Completion Rates:Completion rates vary significantly by institutional type, with private schools achieving the highest median rate (~55%), followed by public schools (~48%), and for-profit institutions showing considerably lower rates (~25%). The relationship between cost and completion rate shows only a weak positive association, suggesting that higher costs do not guarantee better completion outcomes.
Student Demographics: First-generation students comprise 30-40% of enrollment at most institutions, following an approximately normal distribution. Female students represent about 60% of enrollment at typical institutions, with relatively consistent patterns across schools.

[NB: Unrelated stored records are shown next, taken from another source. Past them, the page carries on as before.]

(** The blend never brightens and never reaches white: on 8-bit inputs
    each channel of the output is [(src * (255 - alpha) + dst * alpha) / 256],
    which lies between the smaller input less one and the larger input and
    is at most 254, whatever the mipmap result and the scale. The range
    check of mix_images never fires. *)
Theorem blend_stays_below_white `{ColorConversion} (frame : Mat Vec3b)
    (overlay : Mat Vec4b) (mipmap_result : Image) (key_scale : Z) :
  Mat_empty frame = false ->
  Mat_wf overlay -> Mat_size overlay = Mat_size frame ->
  Image_wf mipmap_result -> Image_size mipmap_result = Mat_size frame ->
  exists out,
    mix_images (Img8UC3 frame) (Img8UC4 overlay) mipmap_result key_scale = inr out /\
    forall i j p d, (i < rows frame)%nat -> (j < cols frame)%nat ->
      Mat_at frame i j = Some p -> Mat_at overlay i j = Some d ->
      uchar_px p -> uchar4_px d ->
      exists a q,
        Mat_at (mipmap_gray_of mipmap_result) i j = Some a /\
        Mat_at out i j = Some q /\
        let alpha := blend_alpha a key_scale in
        (blended_exactly (b3 p) (c0 d) alpha (c0 q) /\
         blended_exactly (g3 p) (c1 d) alpha (c1 q) /\
         blended_exactly (r3 p) (c2 d) alpha (c2 q) /\
         blended_exactly 255 (c3 d) alpha (c3 q)) /\
        blended_between (b3 p) (c0 d) (c0 q) /\
        blended_between (g3 p) (c1 d) (c1 q) /\
        blended_between (r3 p) (c2 d) (c2 q) /\
        blended_between 255 (c3 d) (c3 q).
Proof.
  intros Hne Howf Hosz Hmwf Hmsz.
  rewrite mix_images_frame by assumption.
  eexists. split; [reflexivity|].
  intros i j p d Hi Hj Hp Hd (Hb & Hg & Hr) (H0 & H1 & H2 & H3).
  destruct (mipmap_gray_of_shape mipmap_result Hmwf) as [Hgraywf Hgraysz].
  assert (Hgs : Mat_size (mipmap_gray_of mipmap_result) = Mat_size frame)
    by congruence.
  unfold Mat_size in Hgs. injection Hgs as Hgc Hgr.
  destruct (Mat_at_wf (mipmap_gray_of mipmap_result) i j Hgraywf) as [a Ha];
    [lia|lia|].
  cbv zeta.
  rewrite (mix_loop_at _ _ _ _ i j a (mkVec4b (b3 p) (g3 p) (r3 p) 255) d);
    try assumption.
  - exists a. eexists. split; [exact Ha|]. split; [reflexivity|].
    pose proof (blend_alpha_range a key_scale) as Halpha.
    unfold blend_px. cbn [c0 c1 c2 c3].
    split.
    + repeat split; apply blend_channel_exact; lia.
    + repeat split; apply blend_channel_between; lia.
  - unfold Mat_at, map_Mat in *. simpl. rewrite list_lookup_fmap, Hp. reflexivity.
Qed.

Key Findings:The moderate positive correlation between median family income and net price (r = 0.515) suggests that wealthier students tend to attend higher-priced institutions. However, the weak relationship between cost and completion rates indicates that factors beyond institutional cost—such as student support services, academic preparation, and institutional resources—likely play more important roles in student success.
These findings highlight the complexity of higher education outcomes and suggest that prospective students should consider multiple factors beyond cost when evaluating institutions.